The Koch brothers may have shown a great deal of business acumen by having themselves born to a wealthy oilman, but whatever wits they used to keep from blowing their inheritance, originality clearly isn’t among their gifts.

Confronted with Warren Buffet’s widely played New York Times op-ed decrying the tax pampering of the fabulously wealthy, along with a call for a more appropriate contribution from the upper brackets, Charles Koch went all Bartleby the Scrivener, and told the National Review that in essence, “I would prefer not to.”

Specifically, he coughed up the same old frayed and weather-beaten excuse right wing fat cats have used since the New Deal to gloss their sense of unaccountability, their aversion to the public good and their reactionary social views, claiming they can’t bear to give their nickels and dimes to the bad, bad, bad government.

Charley Moneybags said exactly, “Much of what the government spends money on does more harm than good. I believe my business and non-profit investments are much more beneficial to societal well-being than sending more money to Washington.”

The campaign to protect every scrap of private wealth at the expense of a desiccated public sector, in other words selling the snake oil that prosperity will spread like kudzu across the land if we rid ourselves of unions, Social Security, Medicare, unemployment insurance,  minimum wage, college loan assistance, food and medicine inspection, environmental regulation, workplace safety rules and public supported bridges and highways has moved from the rightward fringe back in the Fifties and Sixties, into the Republican mainstream.  

Dave and Charley Koch, if you believe them, will cheerfully take care of all that currently messy governmental stuff privately, and at a very reasonable cost, they promise, if we just let them keep every dime of their money. In this new Garden of Eden you must remember that supinely accepting bottom drawer wages and breathing in the lung-scarring particulates their factories produce without complaining is for your own economic good. Those who actually fall for this patently self-serving spew deserve to live in such a Garden of Eden. You can read about that paradise in most of the novels of Charles Dickens. If you believe Dickensian England was paradisiacal, you’re going to love the new right-wing Elysian Fields.

Old Charley is right that he does invest a lot in non-profits, in particular “think tanks” that crank out politically expedient boilerplate, lobbyists to hold the affections of members of congress who remain simpatico, and political PACS that finance his favorite prodigies and Tea Party pets.  
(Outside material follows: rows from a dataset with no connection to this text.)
(** * Correctness of the matcher *)

Lemma rep_sound {R} c lo hi g (k : list seg → option R) l r : rep c lo hi g k l = Some r →
  ∃ u v, l = u ++ v ∧ Forall (λ x, in_class c x.1 = true) u ∧ fits (Item c lo hi g) (length u) ∧ k v = Some r.
Proof.
  revert lo hi. induction l as [|x l IH]; intros lo hi; cbn [rep].
  { destruct lo; [|done]. intros Hk. exists [], []. split_and!; try done. split; cbn; [lia|]. destruct hi; [lia|done]. }
  assert (Hstop : match lo with O => k (x :: l) | S _ => None end = Some r →
    ∃ u v, x :: l = u ++ v ∧ Forall (λ x, in_class c x.1 = true) u ∧ fits (Item c lo hi g) (length u) ∧ k v = Some r).
  { destruct lo; [|done]. intros Hk. exists [], (x :: l). split_and!; try done. split; cbn; [lia|]. destruct hi; [lia|done]. }
  assert (Hmore : match hi with Some O => None | _ => if in_class c x.1 then rep c (pred lo) (option_map pred hi) g k l else None end = Some r →
    ∃ u v, x :: l = u ++ v ∧ Forall (λ x, in_class c x.1 = true) u ∧ fits (Item c lo hi g) (length u) ∧ k v = Some r).
  { intros Hm. assert (Hc : in_class c x.1 = true) by (destruct hi as [[|]|]; [done|by destruct (in_class c x.1)..]).
    rewrite Hc in Hm. assert (Hr : hi ≠ Some 0%nat ∧ rep c (pred lo) (option_map pred hi) g k l = Some r)
      by (destruct hi as [[|]|]; done). destruct Hr as [Hh Hr].
    destruct (IH _ _ Hr) as (u & v & -> & Hu & [Hf1 Hf2] & Hk). exists (x :: u), v. split_and!; try done; [by constructor|].
    split; cbn in *; [lia|]. destruct hi as [[|n]|]; cbn in *; [done|lia|done]. }
  set (more := match hi with Some O => None | _ => _ end) in *.
  set (stop := match lo with O => _ | S _ => _ end) in *. destruct g.
  - destruct more eqn:E; [|apply Hstop]. rewrite <-E. intros He. apply Hmore. congruence.
  - destruct stop eqn:E; [|apply Hmore]. rewrite <-E. intros He. apply Hstop. congruence.
Qed.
One can understand the public relations problem facing these particularly greedy, grudging and conscience-free Masters of the Universe, since PR cover is a priority of the first order if what you’re asking for is a Get out of Responsibility Free card for penurious plutocrats. The “everything government does is bad” trope is the best you’re probably going to find.

The really sad thing about the Charley Kochs of the world isn’t that they can’t come right out and tell the truth about themselves and their nasty agenda; it’s their failure to realize the degree to which it is in their own economic and social interests to contribute to  a healthy public sector that guarantees a prosperous consumer base; healthy, well-educated workers and a stable and productive population. Truly tis a pity, for everyone.